▶ _Work to be completed_: Every line of the records below from the line with "destruct (gob_Encode env" up to and including the line with "config :: rest =>" must be reproduced exactly, and no line outside that range.

(Dataset records)
Lemma save_conversation_fault io p e now um ar d :
  io p = Raise e → p ≠ Fetch →
  ∃ d', save_conversation io now um ar d = (Return false, d').
Proof.
  intros Hp Hne. store_steps.
  store_step (io Connect) eauto.
  store_step (io Execute) eauto.
  store_step (insert_conversation now um ar d) eauto.
  store_step (io Commit) eauto.
  store_step (io Close) eauto.
  destruct p; congruence.
Qed.

(** ** Saving and looking up knowledge *)




(** C2.  At most one row of the knowledge table holds a given
    [(category, key)]: each of [save_knowledge], [save_conversation],
    [get_knowledge] and [get_conversation_history], whatever happens to it,
    keeps it so, and so it is in every database reached from the one
    [_init_database] creates. *)
Theorem C2_unique_category_key
    (d : Database) (call : StoreCall) (cs : list StoreCall) :
  NoDup (fact_keys d) →
  NoDup (fact_keys (after_call d call))
  ∧ NoDup (fact_keys (after_calls cs)).
Proof.
  intros Hd. split.
  - by apply after_call_unique.
  - apply after_calls_unique.
Qed.

Lemma C2_unique_category_key_witness :
  NoDup (fact_keys
           (after_call (init_database None)
              (CallSaveKnowledge no_faults (py "a") (py "b") (py "c"))))
  ∧ NoDup (fact_keys
             (after_calls
                [CallSaveKnowledge no_faults (py "a") (py "b") (py "c");
                 CallSaveKnowledge no_faults (py "a") (py "b") (py "d")])).
Proof.
  apply (C2_unique_category_key (init_database None)).
  vm_compute. constructor.
Defined.
(** The counters through the four arms. *)
Lemma tally_counts (c : ChunkData) (v v' : Locals) :
  tally (Some c) v = Ret (Some v') ->
  let n := Z.of_nat (length (Hashes c)) in
  let bucket ty pt size :=
    if (ChunkType c =? ty) && (PrefixType c =? pt) then Z.quot n size else 0 in
  addedChunkCount v' = addedChunkCount v
  /\ deletedChunkCount v' = deletedChunkCount v
  /\ addPrefixCount v' = addPrefixCount v + bucket CHUNK_TYPE_ADD PREFIX_4B PREFIX_4B_SZ
  /\ subPrefixCount v' = subPrefixCount v + bucket CHUNK_TYPE_SUB PREFIX_4B PREFIX_4B_SZ
  /\ addFullHashCount v' = addFullHashCount v + bucket CHUNK_TYPE_ADD PREFIX_32B PREFIX_32B_SZ
  /\ subFullHashCount v' = subFullHashCount v + bucket CHUNK_TYPE_SUB PREFIX_32B PREFIX_32B_SZ.
Proof.
  unfold tally, GetChunkType, GetPrefixType, GetChunkNumber, len_Hashes.
  unfold CHUNK_TYPE_ADD, CHUNK_TYPE_SUB, PREFIX_4B, PREFIX_32B.
  intros H. cbn zeta.
  destruct (Z.eqb_spec (ChunkType c) 0) as [Ea | Na];
    destruct (Z.eqb_spec (ChunkType c) 1) as [Es | Ns];
    destruct (Z.eqb_spec (PrefixType c) 0) as [E4 | N4];
    destruct (Z.eqb_spec (PrefixType c) 1) as [E32 | N32];
    try lia; cbn in H; try discriminate;
    injection H as <-; cbn; repeat split; lia.
Qed.

Lemma entries_in_cons ty pt size c cs :
  entries_in ty pt size (c :: cs)
  = (if (ChunkType c =? ty) && (PrefixType c =? pt)
     then Z.quot (Z.of_nat (length (Hashes c))) size else 0)
    + entries_in ty pt size cs.
Proof. reflexivity. Qed.

(** The loop over the delta, when it runs to its end: no unmarked nil chunk
    was met, and the counters are those of the records kept. *)
Lemma load_new_counts env fuel tmp dc (newChunks : list (option ChunkData)) :
  forall v w v' w',
    DeleteChunks (sbl w) = dc ->
    load_new env fuel tmp newChunks v w = Ret (None, v', w') ->
    Forall (fun chunk => chunk = None -> deleted dc None = true) newChunks
    /\ deletedChunkCount v' = deletedChunkCount v
    /\ addedChunkCount v'
       = addedChunkCount v
         - (Z.of_nat (length newChunks)
            - Z.of_nat (length (survivors_new dc newChunks)))
    /\ addPrefixCount v'
       = addPrefixCount v
         + entries_in CHUNK_TYPE_ADD PREFIX_4B PREFIX_4B_SZ (survivors_new dc newChunks)
    /\ subPrefixCount v'
       = subPrefixCount v
         + entries_in CHUNK_TYPE_SUB PREFIX_4B PREFIX_4B_SZ (survivors_new dc newChunks)
    /\ addFullHashCount v'
       = addFullHashCount v
         + entries_in CHUNK_TYPE_ADD PREFIX_32B PREFIX_32B_SZ (survivors_new dc newChunks)
    /\ subFullHashCount v'
       = subFullHashCount v
         + entries_in CHUNK_TYPE_SUB PREFIX_32B PREFIX_32B_SZ (survivors_new dc newChunks).
Proof.
  induction newChunks as [| chunk rest IH]; intros v w v' w' Hdc Hrun.
  - injection Hrun as <- <-. cbn. split; [constructor |]. repeat split; lia.
  - cbn [load_new] in Hrun. unfold marked_deleted in Hrun. rewrite Hdc in Hrun.
    destruct (deleted dc chunk) eqn:Hdel.
    + assert (survivors_new dc (chunk :: rest) = survivors_new dc rest) as ->.
      { unfold survivors_new. cbn [omap list_omap]. destruct chunk; [| done].
        by rewrite Hdel. }
      destruct (IH _ _ _ _ Hdc Hrun) as (A & B & C & D1 & D2 & D3 & D4).
      split; [constructor; [by intros -> | exact A] |].
      cbn [length] in *. cbn in B, C, D1, D2, D3, D4.
      repeat split; lia.
    + destruct chunk as [c |]; [| discriminate].
      destruct (tally_spec c v) as (r & Er & Hr).
      rewrite Er, bind_Ret in Hrun.
      destruct r as [v1 |].
      * destruct Hr as (Hb & _).
        assert (survivors_new dc (Some c :: rest) = c :: survivors_new dc rest) as ->.
        { unfold survivors_new. cbn [omap list_omap]. by rewrite Hdel, Hb. }
        destruct (gob_Encode env tmp (Some c) w) as [[e |] w2] eqn:Eenc;
          [discriminate |].
        destruct (updateLookupMap fuel (Some c) w2) as [w3 | |] eqn:Eup;
          cbn in Hrun; try discriminate.
        assert (DeleteChunks (sbl w3) = dc) as Hdc3.
        { destruct (updateLookupMap_fields _ _ _ _ Eup) as (-> & _).
          by rewrite (gob_Encode_sbl _ _ _ _ _ _ Eenc). }
        destruct (IH _ _ _ _ Hdc3 Hrun) as (A & B & C & D1 & D2 & D3 & D4).
        destruct (tally_counts c v v1 Er) as (T1 & T2 & T3 & T4 & T5 & T6).
        cbn beta zeta in T3, T4, T5, T6.
        split; [constructor; [discriminate | exact A] |].
        rewrite !entries_in_cons. cbn [length].
        repeat split; lia.
      * destruct Hr as (Hb & _).
        assert (survivors_new dc (Some c :: rest) = survivors_new dc rest) as ->.
        { unfold survivors_new. cbn [omap list_omap].
          by rewrite Hb, andb_false_r. }
        destruct (IH _ (Logger Warn "Unknow chunk type" [] w) _ _ Hdc Hrun)
          as (A & B & C & D1 & D2 & D3 & D4).
        split; [constructor; [discriminate | exact A] |].
        cbn [length] in *. cbn in B, C, D1, D2, D3, D4.
        repeat split; lia.
Qed.
(** The body of [for (const config of checks)], lines 74-102. *)
Fixpoint run_loop (m : Manager LastChecks) (st : HeartbeatState) (now : Z)
    (checks : list CheckConfig) (alerts : list string)
    : state (World Text) (Error + list string) :=
  match checks with
  | [] => ret (inr alerts)
  | config :: rest =>
      match lastChecks_at st (id config) with
      | inl err => ret (inl err)
      | inr member =>
          let lastCheck := or_zero member in
          let elapsed := minus now lastCheck in
          if less elapsed (intervalMs config) then run_loop m st now rest alerts
          else
            call_check (id config) ;;
            match check config with
            | Resolves needsAttention =>
                r <- update stringify parse m (stamp (id config) now) ;;
                match r with
                | inr _ =>
                    run_loop m st now rest
                      (if needsAttention then alerts ++ [alert_of config]
                       else alerts)
                | inl _ =>
                    console_error (id config) ;;
                    run_loop m st now rest alerts
                end
            | Rejects =>
                console_error (id config) ;;
                run_loop m st now rest alerts
            end
      end
  end.
(** * TestOpenCLSamplers: the CPU reference for CL_ADDRESS_MIRRORED_REPEAT
      and the harness that compares it with the kernel output.

    The development embeds [src/TestOpenCLSamplers.cpp]:
    - [int] and [unsigned int] are 32-bit; values are kept in [Z] and every
      arithmetic operation of the source is followed by its wrap-around;
    - [std::vector<float>] is a [list]; [operator[]] outside the vector is a
      fault ([OutOfRange]), [%] by zero is a fault;
    - the two vector references of [cpu_reference_calculation] are the two
      buffers of a [store] (distinct objects, as at the call in [main]);
      the store also records, as ghost state, the sequence of element
      accesses, so that frame and safety properties can be stated;
    - the OpenCL runtime, the file system and the device are an [Env]
      record of the values the calls of [main] hand back. *)

From Stdlib Require Import ZArith Lia Bool.
From Stdlib Require Import Floats.SpecFloat.
From stdpp Require Import base list list_numbers strings.

Local Open Scope Z_scope.

(* ===================================================================== *)
(** ** 32-bit integers *)
(* ===================================================================== *)

Definition INT_MIN : Z := -2147483648.
Definition INT_MAX : Z := 2147483647.
Definition UINT_MAX : Z := 4294967295.

(** The values of type [int], and of type [unsigned int]. *)
Definition is_int (z : Z) : Prop := INT_MIN <= z <= INT_MAX.
Definition is_uint (z : Z) : Prop := 0 <= z <= UINT_MAX.

(** Two's complement wrap-around of a mathematical integer into [int]. *)
Definition wrap_int (z : Z) : Z := (z - INT_MIN) mod 4294967296 + INT_MIN.

Definition int_add (a b : Z) : Z := wrap_int (a + b).
Definition int_sub (a b : Z) : Z := wrap_int (a - b).
Definition int_mul (a b : Z) : Z := wrap_int (a * b).
Definition int_neg (a : Z) : Z := wrap_int (- a).

(** [static_cast<int>(u)] for an [unsigned int] [u]: the value modulo 2^32. *)
Definition static_cast_int (u : Z) : Z := wrap_int u.

(* ===================================================================== *)
(** ** Faults and the result type *)
(* ===================================================================== *)

(** The vectors the program indexes. *)
Inductive buffer : Type :=
| SrcData | DstData             (* in cpu_reference_calculation *)
| Mat                           (* in printMatrix *)
| CpuResult | KernelResult.     (* in the comparison of main *)

Inductive fault : Type :=
| OutOfRange (b : buffer) (i : Z)   (* b[i] outside the vector *)
| DivisionByZero.                   (* a % b with b = 0, or INT_MIN % -1 *)

Definition result (X : Type) : Type := fault + X.

(** [a % b] on [int]: truncated remainder, the sign follows the dividend. *)
Definition int_rem (a b : Z) : result Z :=
  if (b =? 0) || ((a =? INT_MIN) && (b =? -1)) then inl DivisionByZero
  else inr (Z.rem a b).

(** [v[i]] with an [int] index: the index is converted to [size_t], so a
    negative one is far outside any vector. *)
Definition vec_index {A : Type} (v : list A) (i : Z) : option A :=
  if i <? 0 then None else v !! Z.to_nat i.

(* ===================================================================== *)
(** ** Mirroring of one axis (lines 35-38 and 41-44) *)
(* ===================================================================== *)

(** The source writes the same four lines once for X and once for Y:
<<
    int x_prime = x_shifted;
    if (x_prime < 0) x_prime = -x_prime - 1;
    int x_mod_2s = x_prime % (src_w * 2);
    int x_src = (x_mod_2s < src_w) ? x_mod_2s : (src_w * 2 - 1 - x_mod_2s);
>> *)
Definition mirror_axis (extent shifted : Z) : result Z :=
  let prime := if shifted <? 0 then int_sub (int_neg shifted) 1 else shifted in
  match int_rem prime (int_mul extent 2) with
  | inl f => inl f
  | inr mod_2s =>
      inr (if mod_2s <? extent then mod_2s
           else int_sub (int_sub (int_mul extent 2) 1) mod_2s)
  end.

(** The per-axis steps as the specification words them, over the
    mathematical integers. *)
Module Spec.
Definition prime (shifted : Z) : Z :=
  if 0 <=? shifted then shifted else - shifted - 1.
Definition mod2s (extent shifted : Z) : Z :=
  prime shifted mod (2 * extent).
Definition src_index (extent shifted : Z) : Z :=
  if mod2s extent shifted <? extent then mod2s extent shifted
  else 2 * extent - 1 - mod2s extent shifted.
End Spec.

(* ===================================================================== *)
(** ** The store and its monad *)
(* ===================================================================== *)

Inductive access : Type :=
| ReadSrc (i : Z)
| WriteDst (i : Z).

Definition reads (t : list access) : list Z :=
  omap (fun a => match a with ReadSrc i => Some i | WriteDst _ => None end) t.
Definition writes (t : list access) : list Z :=
  omap (fun a => match a with WriteDst i => Some i | ReadSrc _ => None end) t.

Section Evaluator.
Context {A : Type}.

Record store : Type := Store {
  src_data : list A;
  dst_data : list A;
  trace : list access
}.
(* ===================================================================== *)
(** ** The per-section comparison *)
(* ===================================================================== *)

Section Comparison.
Context {lib : DatetimeLib} {out : Outside}.

Lemma without_dates_lookup (d : record) (k : string) :
  without_dates d !! k = if decide (k = "release_dates") then None else d !! k.
Proof.
  unfold without_dates. rewrite map_lookup_filter.
  destruct (d !! k) as [v|] eqn:Hk; simpl.
  - destruct (decide (k = "release_dates")) as [->|Hne].
    + by rewrite option_guard_False by (simpl; auto).
    + by rewrite option_guard_True.
  - by destruct (decide (k = "release_dates")).
Qed.

(** The comprehension that drops the key is the removal of the key. *)
Lemma without_dates_delete (d : record) : without_dates d = delete "release_dates" d.
Proof.
  apply map_eq. intros k. rewrite without_dates_lookup.
  destruct (decide (k = "release_dates")) as [->|Hne].
  - by rewrite lookup_delete_eq.
  - by rewrite lookup_delete_ne.
Qed.

Lemma section_changed_false (old new : record) :
  section_changed old new = false ↔ without_dates old = without_dates new.
Proof.
  unfold section_changed. rewrite bool_decide_eq_false. split.
  - intros Hnn. by destruct (decide (without_dates old = without_dates new)).
  - intros Heq Hne. done.
Qed.

Lemma section_changed_true (old new : record) :
  section_changed old new = true ↔ without_dates old ≠ without_dates new.
Proof. unfold section_changed. apply bool_decide_eq_true. Qed.

Lemma to_dict_display_name (n : NormalizedSection) :
  to_dict n !! "display_name" = Some (VStr (display_name n)).
Proof. unfold to_dict. by rewrite lookup_insert_eq. Qed.

(** Two records with the same fields apart from the release dates have
    the same dictionary apart from that key. *)
Lemma to_dict_same_but_dates (n1 n2 : NormalizedSection) :
  display_name n1 = display_name n2 →
  new_category n1 = new_category n2 →
  background_url n1 = background_url n2 →
  group_count n1 = group_count n2 →
  billboard n1 = billboard n2 →
  contexts n1 = contexts n2 →
  ∀ k, k ≠ "release_dates" → to_dict n1 !! k = to_dict n2 !! k.
Proof.
  intros E1 E2 E3 E4 E5 E6 k Hk. unfold to_dict.
  rewrite E1, E2, E3, E4, E5, E6.
  repeat match goal with
    | |- <[?i := ?v]> _ !! k = <[?i := ?v]> _ !! k =>
        destruct (decide (i = k)) as [<-|?];
        [by rewrite !lookup_insert_eq | rewrite !(lookup_insert_ne _ i k) by done]
    end.
  rewrite !lookup_insert_ne by congruence. done.
Qed.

▶ _Response to the exercise_:
        destruct (gob_Encode env tmp (Some c) w) as [[e |] w2] eqn:Eenc;
          [discriminate |].
        destruct (updateLookupMap fuel (Some c) w2) as [w3 | |] eqn:Eup;
          cbn in Hrun; try discriminate.
        assert (DeleteChunks (sbl w3) = dc) as Hdc3.
        { destruct (updateLookupMap_fields _ _ _ _ Eup) as (-> & _).
          by rewrite (gob_Encode_sbl _ _ _ _ _ _ Eenc). }
        destruct (IH _ _ _ _ Hdc3 Hrun) as (A & B & C & D1 & D2 & D3 & D4).
        destruct (tally_counts c v v1 Er) as (T1 & T2 & T3 & T4 & T5 & T6).
        cbn beta zeta in T3, T4, T5, T6.
        split; [constructor; [discriminate | exact A] |].
        rewrite !entries_in_cons. cbn [length].
        repeat split; lia.
      * destruct Hr as (Hb & _).
        assert (survivors_new dc (Some c :: rest) = survivors_new dc rest) as ->.
        { unfold survivors_new. cbn [omap list_omap].
          by rewrite Hb, andb_false_r. }
        destruct (IH _ (Logger Warn "Unknow chunk type" [] w) _ _ Hdc Hrun)
          as (A & B & C & D1 & D2 & D3 & D4).
        split; [constructor; [discriminate | exact A] |].
        cbn [length] in *. cbn in B, C, D1, D2, D3, D4.
        repeat split; lia.
Qed.
(** The body of [for (const config of checks)], lines 74-102. *)
Fixpoint run_loop (m : Manager LastChecks) (st : HeartbeatState) (now : Z)
    (checks : list CheckConfig) (alerts : list string)
    : state (World Text) (Error + list string) :=
  match checks with
  | [] => ret (inr alerts)
  | config :: rest =>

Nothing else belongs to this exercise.